What needs to be done
Return, word for word, the lines of the listing below from the one with "Definition uring_qd (queue_depth" through the one with "let '(ret, r)", and no other lines.

Data extracts
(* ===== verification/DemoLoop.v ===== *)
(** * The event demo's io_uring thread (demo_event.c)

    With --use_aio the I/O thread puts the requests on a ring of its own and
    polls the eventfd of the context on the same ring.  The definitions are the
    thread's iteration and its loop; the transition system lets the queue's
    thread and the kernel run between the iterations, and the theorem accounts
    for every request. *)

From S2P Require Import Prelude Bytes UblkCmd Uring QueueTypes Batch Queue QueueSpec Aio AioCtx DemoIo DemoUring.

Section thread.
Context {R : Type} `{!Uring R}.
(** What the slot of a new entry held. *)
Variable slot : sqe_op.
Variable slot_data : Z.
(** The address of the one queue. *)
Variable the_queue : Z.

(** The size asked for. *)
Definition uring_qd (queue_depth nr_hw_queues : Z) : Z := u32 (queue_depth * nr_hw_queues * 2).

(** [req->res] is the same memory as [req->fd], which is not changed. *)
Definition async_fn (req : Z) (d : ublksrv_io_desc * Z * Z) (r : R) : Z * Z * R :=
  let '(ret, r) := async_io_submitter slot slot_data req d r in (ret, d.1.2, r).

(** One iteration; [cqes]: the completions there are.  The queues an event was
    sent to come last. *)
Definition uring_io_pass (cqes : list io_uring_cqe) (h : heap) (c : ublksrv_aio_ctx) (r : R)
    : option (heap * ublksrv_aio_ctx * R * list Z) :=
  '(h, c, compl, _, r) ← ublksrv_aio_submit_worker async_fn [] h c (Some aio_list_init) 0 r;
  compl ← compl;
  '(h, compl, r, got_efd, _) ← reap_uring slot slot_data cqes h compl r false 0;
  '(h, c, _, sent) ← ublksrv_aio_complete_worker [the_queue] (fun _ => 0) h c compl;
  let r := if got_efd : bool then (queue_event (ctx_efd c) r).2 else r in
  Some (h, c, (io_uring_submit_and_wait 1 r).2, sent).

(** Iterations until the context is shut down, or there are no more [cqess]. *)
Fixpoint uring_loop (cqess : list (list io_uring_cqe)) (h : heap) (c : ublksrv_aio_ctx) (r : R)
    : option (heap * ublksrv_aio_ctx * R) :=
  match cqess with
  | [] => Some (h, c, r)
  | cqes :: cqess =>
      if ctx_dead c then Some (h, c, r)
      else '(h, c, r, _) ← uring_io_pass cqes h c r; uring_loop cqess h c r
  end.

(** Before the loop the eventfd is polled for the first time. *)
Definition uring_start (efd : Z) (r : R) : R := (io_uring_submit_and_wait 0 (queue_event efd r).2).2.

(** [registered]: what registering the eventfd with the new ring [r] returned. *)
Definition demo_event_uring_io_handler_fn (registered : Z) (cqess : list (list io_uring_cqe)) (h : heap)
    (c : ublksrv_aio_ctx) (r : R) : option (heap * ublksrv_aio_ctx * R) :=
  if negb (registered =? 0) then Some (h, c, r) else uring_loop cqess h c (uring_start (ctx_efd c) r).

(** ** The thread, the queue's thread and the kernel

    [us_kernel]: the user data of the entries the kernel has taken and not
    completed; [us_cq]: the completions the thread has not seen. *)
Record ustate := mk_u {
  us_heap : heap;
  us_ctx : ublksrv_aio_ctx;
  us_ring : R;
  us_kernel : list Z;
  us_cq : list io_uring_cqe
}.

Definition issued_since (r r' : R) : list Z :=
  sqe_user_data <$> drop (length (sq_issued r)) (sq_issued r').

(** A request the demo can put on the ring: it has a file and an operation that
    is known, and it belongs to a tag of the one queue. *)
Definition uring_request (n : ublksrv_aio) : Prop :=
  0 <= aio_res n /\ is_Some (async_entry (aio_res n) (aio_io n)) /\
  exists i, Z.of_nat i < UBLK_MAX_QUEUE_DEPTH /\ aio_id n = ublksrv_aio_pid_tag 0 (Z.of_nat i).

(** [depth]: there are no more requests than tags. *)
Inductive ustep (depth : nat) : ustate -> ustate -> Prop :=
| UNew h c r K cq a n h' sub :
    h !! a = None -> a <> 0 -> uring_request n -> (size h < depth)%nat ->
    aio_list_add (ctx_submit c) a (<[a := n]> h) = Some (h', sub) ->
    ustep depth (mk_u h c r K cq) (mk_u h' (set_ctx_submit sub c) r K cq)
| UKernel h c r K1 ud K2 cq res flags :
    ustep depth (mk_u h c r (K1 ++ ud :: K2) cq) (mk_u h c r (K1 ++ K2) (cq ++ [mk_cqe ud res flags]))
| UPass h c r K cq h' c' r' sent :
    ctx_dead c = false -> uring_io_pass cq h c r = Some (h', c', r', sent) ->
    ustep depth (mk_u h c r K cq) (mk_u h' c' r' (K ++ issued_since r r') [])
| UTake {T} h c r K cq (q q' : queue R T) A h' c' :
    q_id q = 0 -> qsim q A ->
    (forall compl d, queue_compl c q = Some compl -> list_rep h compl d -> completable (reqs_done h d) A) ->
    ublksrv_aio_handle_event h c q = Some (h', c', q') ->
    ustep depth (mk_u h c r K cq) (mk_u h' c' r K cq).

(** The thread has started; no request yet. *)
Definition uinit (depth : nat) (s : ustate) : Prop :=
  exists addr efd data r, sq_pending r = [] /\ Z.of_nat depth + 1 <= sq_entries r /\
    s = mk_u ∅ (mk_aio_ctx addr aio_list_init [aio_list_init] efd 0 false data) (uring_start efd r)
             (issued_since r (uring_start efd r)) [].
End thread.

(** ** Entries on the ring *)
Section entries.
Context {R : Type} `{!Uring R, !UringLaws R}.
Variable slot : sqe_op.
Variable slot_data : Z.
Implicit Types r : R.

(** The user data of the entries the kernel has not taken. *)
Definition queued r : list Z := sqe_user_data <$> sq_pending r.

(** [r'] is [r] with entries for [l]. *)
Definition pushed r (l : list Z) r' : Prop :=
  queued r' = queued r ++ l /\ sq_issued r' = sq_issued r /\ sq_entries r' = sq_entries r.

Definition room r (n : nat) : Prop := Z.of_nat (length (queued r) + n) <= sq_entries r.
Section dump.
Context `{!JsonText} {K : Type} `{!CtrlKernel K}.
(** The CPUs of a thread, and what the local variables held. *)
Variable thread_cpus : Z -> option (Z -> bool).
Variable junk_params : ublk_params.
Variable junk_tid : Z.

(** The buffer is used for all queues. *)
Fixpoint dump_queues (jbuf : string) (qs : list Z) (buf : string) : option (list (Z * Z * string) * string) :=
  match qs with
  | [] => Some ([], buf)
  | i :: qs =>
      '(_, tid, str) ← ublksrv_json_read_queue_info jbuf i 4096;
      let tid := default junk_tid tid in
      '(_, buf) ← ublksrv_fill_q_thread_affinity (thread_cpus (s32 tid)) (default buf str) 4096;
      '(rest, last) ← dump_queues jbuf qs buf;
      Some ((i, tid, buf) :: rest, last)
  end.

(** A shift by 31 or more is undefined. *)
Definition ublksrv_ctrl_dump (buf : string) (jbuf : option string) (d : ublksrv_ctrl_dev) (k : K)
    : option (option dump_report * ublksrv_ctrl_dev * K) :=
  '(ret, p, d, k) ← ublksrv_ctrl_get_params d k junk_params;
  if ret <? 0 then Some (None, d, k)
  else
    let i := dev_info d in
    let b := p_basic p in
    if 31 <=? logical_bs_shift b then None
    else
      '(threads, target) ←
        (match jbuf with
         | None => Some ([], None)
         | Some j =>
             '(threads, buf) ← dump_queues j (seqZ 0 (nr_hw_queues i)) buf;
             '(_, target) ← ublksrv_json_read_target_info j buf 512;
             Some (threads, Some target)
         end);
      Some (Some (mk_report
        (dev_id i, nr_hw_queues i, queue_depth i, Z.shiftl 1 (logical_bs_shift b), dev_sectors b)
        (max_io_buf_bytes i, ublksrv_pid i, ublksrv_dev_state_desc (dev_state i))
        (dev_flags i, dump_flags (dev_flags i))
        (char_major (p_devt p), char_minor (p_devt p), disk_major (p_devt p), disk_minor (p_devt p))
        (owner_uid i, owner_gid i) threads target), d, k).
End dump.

Finished exercise
Definition uring_qd (queue_depth nr_hw_queues : Z) : Z := u32 (queue_depth * nr_hw_queues * 2).

(** [req->res] is the same memory as [req->fd], which is not changed. *)
Definition async_fn (req : Z) (d : ublksrv_io_desc * Z * Z) (r : R) : Z * Z * R :=
  let '(ret, r) := async_io_submitter slot slot_data req d r in (ret, d.1.2, r).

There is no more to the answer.